Work request:
In the listing below, find the line that contains "sample_req_bytes 0, blank_doc) with" and the line that contains "(** C23. Round". Quote both and every line between them, exactly, and nothing more.

Supplied data:
(* ===== verification/AppHandTheorems.v ===== *)
(** The handshake codec as its callers see it: [encode_appHand_exiDocument] and
    [decode_appHand_exiDocument] over byte buffers. *)

From stdpp Require Import base list numbers.
From Stdlib Require Import ZArith Lia Bool.
From S2P Require Import Prelude.
From S2P Require Import ExiErrors.
From S2P Require Import Bitstream.
From S2P Require Import Wire.
From S2P Require Import ExiHeader.
From S2P Require Import Basetypes.
From S2P Require Import BasetypesEncoder.
From S2P Require Import BasetypesDecoder.
From S2P Require Import TypesDecoder.
From S2P Require Import Elements.
From S2P Require Import Codec.
From S2P Require Import AppHand.
From S2P Require Import AppHandCodec.

Local Open Scope Z_scope.

(** ** Sample objects *)

Definition blank_chars (n : nat) : chars_t := {| characters := replicate n 0; charactersLen := 0 |}.
Definition blank_protocol : appHand_AppProtocolType := Build_appHand_AppProtocolType (blank_chars 100) 0 0 0 0.
Definition blank_req : appHand_supportedAppProtocolReq :=
  Build_appHand_supportedAppProtocolReq (Build_array_t (replicate 5 blank_protocol) 0).
Definition blank_res : appHand_supportedAppProtocolRes := Build_appHand_supportedAppProtocolRes 0 0 false.
Definition blank_doc : appHand_exiDocument := Build_appHand_exiDocument (In_Req blank_req) false false.

(** A layout that reads every object through the other member as zeros. *)
Definition zero_layout : union_layout := {| req_of_res _ := blank_req; res_of_req _ := blank_res |}.

(** "urn:iso:std:iso:15118:-20:AC" *)
Definition sample_namespace : list Z :=
  [117; 114; 110; 58; 105; 115; 111; 58; 115; 116; 100; 58; 105; 115; 111; 58;
   49; 53; 49; 49; 56; 58; 45; 50; 48; 58; 65; 67].
Definition sample_protocol : appHand_AppProtocolType :=
  Build_appHand_AppProtocolType
    {| characters := sample_namespace ++ replicate 72 0; charactersLen := 28 |} 1 0 1 1.
Definition sample_doc : appHand_exiDocument :=
  Build_appHand_exiDocument
    (In_Req (Build_appHand_supportedAppProtocolReq
       (Build_array_t (sample_protocol :: replicate 4 blank_protocol) 1))) true false.

(** The documents of tests/app_handshake/app_handshake.cpp. *)
Definition sample_req_bytes : list Z :=
  [128; 0; 243; 171; 147; 113; 211; 75; 155; 121; 211; 155; 163; 33; 211; 75; 155; 121; 209; 137; 169; 137;
   137; 193; 209; 105; 145; 129; 210; 10; 24; 1; 0; 0; 4; 0; 64].

Lemma blank_chars_shape n : chars_shape n (blank_chars n).
Proof. split; [split; [apply length_replicate|by apply Forall_replicate]|simpl; lia]. Qed.

Lemma blank_protocol_shape : app_protocol_shape blank_protocol.
Proof. split; simpl; try lia. apply blank_chars_shape. Qed.

Lemma blank_req_shape : req_shape blank_req.
Proof. split_and!; [done| |simpl; lia..]. apply Forall_replicate, blank_protocol_shape. Qed.

Lemma blank_res_shape : res_shape blank_res.
Proof. split; simpl; lia. Qed.

Lemma sample_protocol_valid : app_protocol_valid sample_protocol.
Proof.
  split; simpl; try lia. split_and!; [done|simpl; lia..|].
  change (Forall is_ascii sample_namespace). unfold sample_namespace, is_ascii.
  repeat (apply Forall_cons_2; [lia|]). apply Forall_nil_2.
Qed.

Lemma sample_doc_valid : doc_valid sample_doc.
Proof. apply doc_valid_req. split; [done|simpl; lia|]. apply Forall_cons_2; [apply sample_protocol_valid|done]. Qed.

(** The model agrees with the documents the project tests with: what is encoded,
    byte by byte, and what is decoded. *)
Example sample_encodes :
  match encode_appHand_exiDocument (L := zero_layout) sample_doc (stream_on (replicate 40 255) 0) with
  | Some (Ok tt, s) => take (Z.to_nat (exi_bitstream_get_length s)) (data s)
  | _ => []
  end = sample_req_bytes.
Proof. vm_compute. reflexivity. Qed.

Example sample_decodes :
  match decode_appHand_exiDocument (L := zero_layout) (stream_on sample_req_bytes 0, blank_doc) with
  | Some (Ok tt, (_, t)) => t = sample_doc
  | _ => False
  end.
Proof. vm_compute. reflexivity. Qed.

Example sample_res_decodes :
  match decode_appHand_exiDocument (L := zero_layout) (stream_on [128; 64; 0; 64] 0, blank_doc) with
  | Some (Ok tt, (_, t)) =>
    t = Build_appHand_exiDocument
          (In_Res (Build_appHand_supportedAppProtocolRes appHand_responseCodeType_OK_SuccessfulNegotiation 1 true))
          false true
  | _ => False
  end.
Proof. vm_compute. reflexivity. Qed.

(** ** Theorems *)

(** C23. Round trip of handshake documents. Every document that holds one request of one to five
    protocols (namespaces of at most 99 ASCII characters, 32-bit version numbers, 8-bit schema ids,
    priorities from 1 to 32), or one response (a code from 0 to 2 and possibly an 8-bit schema id),
    encodes into any buffer with enough room behind the offset, and decoding the result gives the
    same message back, whatever the document object held before; without enough room the encoder
    returns EXI_ERROR__BITSTREAM_OVERFLOW. The two hypotheses say that reading one member of the
    union through the other yields a C object. *)
Theorem apphand_roundtrip `{L : union_layout}
    (Hq : forall r, res_shape r -> req_shape (req_of_res r))
    (Hs : forall r, req_shape r -> res_shape (res_of_req r)) :
  roundtrips encode_appHand_exiDocument decode_appHand_exiDocument doc_valid doc_shape doc_agree.
Proof. exact (codec_roundtrip (doc_codec Hq Hs)). Qed.

Lemma apphand_roundtrip_witness :
  roundtrips (encode_appHand_exiDocument (L := zero_layout)) (decode_appHand_exiDocument (L := zero_layout))
    doc_valid doc_shape doc_agree /\ doc_valid sample_doc /\ doc_shape blank_doc.
Proof.
  split; [apply (@apphand_roundtrip zero_layout)|split].
  - intros r _. apply blank_req_shape.
  - intros r _. apply blank_res_shape.
  - apply sample_doc_valid.
  - apply blank_req_shape.
Defined.

(** C24. Decoding arbitrary bytes. On every stream and every document object the
    decoder is defined and returns: no access outside the buffer, the character arrays
    or the array of protocols, no endless loop. It does not write to the buffer and
    does not move past its end. When it succeeds exactly one message is marked as used,
    and a request has between one and five protocols. *)
Theorem apphand_decode_robust `{L : union_layout}
    (Hq : forall r, res_shape r -> req_shape (req_of_res r))
    (Hs : forall r, req_shape r -> res_shape (res_of_req r)) (s : exi_bitstream_t) (t : appHand_exiDocument)
    (Hok : stream_ok s) (Ht : doc_shape t) :
  exists r s' t', decode_appHand_exiDocument (s, t) = Some (r, (s', t')) /\ scans s s' /\ doc_outcome r t'.
Proof. exact (safe_doc Hq Hs s t Hok Ht). Qed.

Lemma stream_on_ok buffer : is_buffer buffer -> stream_ok (stream_on buffer 0).
Proof. intros H. apply (wr_ok _ (stream_on_writable buffer 0 H ltac:(lia))). Qed.

Lemma garbage_is_buffer : is_buffer [128; 0; 255; 255; 7].
Proof. split; [|simpl; lia]. repeat (apply Forall_cons_2; [unfold is_byte; lia|]). apply Forall_nil_2. Qed.

Lemma apphand_decode_robust_witness :
  exists r s' t',
    decode_appHand_exiDocument (L := zero_layout) (stream_on [128; 0; 255; 255; 7] 0, blank_doc) = Some (r, (s', t')) /\
    scans (stream_on [128; 0; 255; 255; 7] 0) s' /\ doc_outcome r t'.
Proof.
  apply (@apphand_decode_robust zero_layout).
  - intros r _. apply blank_req_shape.
  - intros r _. apply blank_res_shape.
  - apply stream_on_ok, garbage_is_buffer.
  - apply blank_req_shape.
Defined.

(** What the encoder writes. The image of a valid document is the EXI header, the
    event code of the message and its elements in schema order, as [doc_image] spells
    them out: the encoder appends exactly these bits at the position of the stream, or,
    if they do not fit, returns EXI_ERROR__BITSTREAM_OVERFLOW having written the bits
    that fit and nothing else. *)
Theorem apphand_encode_image `{L : union_layout} (d : appHand_exiDocument) (Hd : doc_valid d) :
  emits (encode_appHand_exiDocument d) (doc_image d) tt.
Proof. exact (emits_doc d Hd). Qed.

Lemma apphand_encode_image_witness :
  emits (encode_appHand_exiDocument (L := zero_layout) sample_doc) (doc_image sample_doc) tt.
Proof. apply (@apphand_encode_image zero_layout), sample_doc_valid. Defined.

(** The capacity of the array of protocols. A message that announces a sixth
    protocol is refused with EXI_ERROR__ARRAY_OUT_OF_BOUNDS at its event code; the
    first five have been stored and nothing outside the array is written. *)
Theorem apphand_sixth_protocol (m t : appHand_supportedAppProtocolReq) (x : appHand_AppProtocolType)
    (l : list appHand_AppProtocolType) (Hm : req_valid m) (H5 : arrayLen (AppProtocol m) = 5)
    (Hp : protocols m = x :: l) (Ht : req_shape t) :
  exists t', req_agree m t' /\
    yields decode_appHand_supportedAppProtocolReq
      ((nbits 1 0 ++ app_protocol_image x) ++ elements_image l ++ nbits 2 0) t
      (Err EXI_ERROR__ARRAY_OUT_OF_BOUNDS) t'.
Proof. exact (yields_req_overflow m x l t Hm H5 Hp Ht). Qed.

Definition full_req : appHand_supportedAppProtocolReq :=
  Build_appHand_supportedAppProtocolReq (Build_array_t (replicate 5 sample_protocol) 5).

Lemma full_req_valid : req_valid full_req.
Proof. split; [done|simpl; lia|]. apply Forall_take, Forall_replicate, sample_protocol_valid. Qed.

Lemma apphand_sixth_protocol_witness :
  exists t', req_agree full_req t' /\
    yields decode_appHand_supportedAppProtocolReq
      ((nbits 1 0 ++ app_protocol_image sample_protocol) ++ elements_image (replicate 4 sample_protocol) ++ nbits 2 0)
      blank_req (Err EXI_ERROR__ARRAY_OUT_OF_BOUNDS) t'.
Proof.
  apply (apphand_sixth_protocol full_req blank_req sample_protocol (replicate 4 sample_protocol)).
  - apply full_req_valid.
  - reflexivity.
  - reflexivity.
  - apply blank_req_shape.
Defined.

(** What cannot be encoded. A document with neither message marked as used is
    refused with EXI_ERROR__UNKNOWN_EVENT_FOR_ENCODING after the header, and a request
    without protocols with EXI_ERROR__UNKNOWN_EVENT_CODE before anything is written. *)
Theorem apphand_encode_refuses `{L : union_layout} (d : appHand_exiDocument) (r : appHand_supportedAppProtocolReq)
    (s : exi_bitstream_t) (Hw : writable s) (Hroom : room s 8)
    (Hd : supportedAppProtocolReq_isUsed d = false /\ supportedAppProtocolRes_isUsed d = false)
    (Hr : arrayLen (AppProtocol r) = 0) :
  encode_appHand_exiDocument d s = Some (Err EXI_ERROR__UNKNOWN_EVENT_FOR_ENCODING, put_bits s header_bits) /\
  encode_appHand_supportedAppProtocolReq r s = Some (Err EXI_ERROR__UNKNOWN_EVENT_CODE, s).
Proof.
  destruct Hd as [Hd1 Hd2]. split.
  - unfold encode_appHand_exiDocument. rewrite (bind_ok _ _ _ _ _ (proj1 (emits_header s Hw) Hroom)).
    by rewrite Hd1, Hd2.
  - unfold encode_appHand_supportedAppProtocolReq. simpl run. apply bind_err.
    cbn [encode_appHand_supportedAppProtocolReq_step]. by rewrite Hr.
Qed.

Lemma zeros_are_buffer n : Z.of_nat n < 2 ^ 64 -> is_buffer (replicate n 0).
Proof. intros H. split; [by apply Forall_replicate|by rewrite length_replicate]. Qed.

Lemma apphand_encode_refuses_witness :
  encode_appHand_exiDocument (L := zero_layout) blank_doc (stream_on (replicate 9 0) 0) =
    Some (Err EXI_ERROR__UNKNOWN_EVENT_FOR_ENCODING, put_bits (stream_on (replicate 9 0) 0) header_bits) /\
  encode_appHand_supportedAppProtocolReq blank_req (stream_on (replicate 9 0) 0) =
    Some (Err EXI_ERROR__UNKNOWN_EVENT_CODE, stream_on (replicate 9 0) 0).
Proof.
  apply (@apphand_encode_refuses zero_layout).
  - apply stream_on_writable; [apply zeros_are_buffer; lia|simpl; lia].
  - vm_compute. congruence.
  - split; reflexivity.
  - reflexivity.
Defined.

(** C37. The namespace of 100 characters. The encoder accepts a string that fills the
    character array, but the decoder keeps one byte of the same array for the
    terminator and refuses the image with EXI_ERROR__CHARACTER_BUFFER_TOO_SMALL. *)
Theorem namespace_needs_terminator (c t : chars_t) (Hc : length (characters c) = 100%nat)
    (Hlen : charactersLen c = 100) (Ha : Forall is_ascii (characters c)) :
  exists bs rest t',
    emits (enc_string appHand_ProtocolNamespace_CHARACTER_SIZE c) (bs ++ rest) tt /\
    yields (dec_string appHand_ProtocolNamespace_CHARACTER_SIZE) bs t (Err EXI_ERROR__CHARACTER_BUFFER_TOO_SMALL) t'.
Proof.
  exists ([false] ++ uint_image 102), (octets_bits (characters c) ++ [false]). eexists. split.
  - rewrite <- app_assoc, (app_assoc (uint_image 102)). apply emits_enc_simple. unfold enc_text. rewrite Hlen.
    eapply emits_bind; [apply (emits_encoder_uint 102); lia|].
    rewrite <- (take_ge (characters c) 100) at 2 by lia. apply (emits_characters 100); [done|lia|].
    by rewrite take_ge by (simpl; lia).
  - apply yields_simple_value. rewrite <- (app_nil_r (uint_image 102)).
    eapply yields_bind; [apply reads_at_field, reads_uint_16; lia|].
    change (@nil bool) with (@nil bool ++ [] ++ [] ++ []).
    eapply yields_bind; [apply reads_gets_snd|]. simpl charactersLen.
    eapply yields_bind; [apply reads_assign|]. eapply yields_bind; [apply reads_gets_snd|].
    intros s Hok Hb. reflexivity.
Qed.

Lemma namespace_needs_terminator_witness :
  exists bs rest t',
    emits (enc_string appHand_ProtocolNamespace_CHARACTER_SIZE {| characters := replicate 100 97; charactersLen := 100 |})
      (bs ++ rest) tt /\
    yields (dec_string appHand_ProtocolNamespace_CHARACTER_SIZE) bs (blank_chars 100)
      (Err EXI_ERROR__CHARACTER_BUFFER_TOO_SMALL) t'.
Proof.
  apply (namespace_needs_terminator {| characters := replicate 100 97; charactersLen := 100 |} (blank_chars 100)).
  - reflexivity.
  - reflexivity.
  - apply Forall_replicate. unfold is_ascii. lia.
Defined.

Answer space:
  match decode_appHand_exiDocument (L := zero_layout) (stream_on sample_req_bytes 0, blank_doc) with
  | Some (Ok tt, (_, t)) => t = sample_doc
  | _ => False
  end.
Proof. vm_compute. reflexivity. Qed.

Example sample_res_decodes :
  match decode_appHand_exiDocument (L := zero_layout) (stream_on [128; 64; 0; 64] 0, blank_doc) with
  | Some (Ok tt, (_, t)) =>
    t = Build_appHand_exiDocument
          (In_Res (Build_appHand_supportedAppProtocolRes appHand_responseCodeType_OK_SuccessfulNegotiation 1 true))
          false true
  | _ => False
  end.
Proof. vm_compute. reflexivity. Qed.

(** ** Theorems *)

(** C23. Round trip of handshake documents. Every document that holds one request of one to five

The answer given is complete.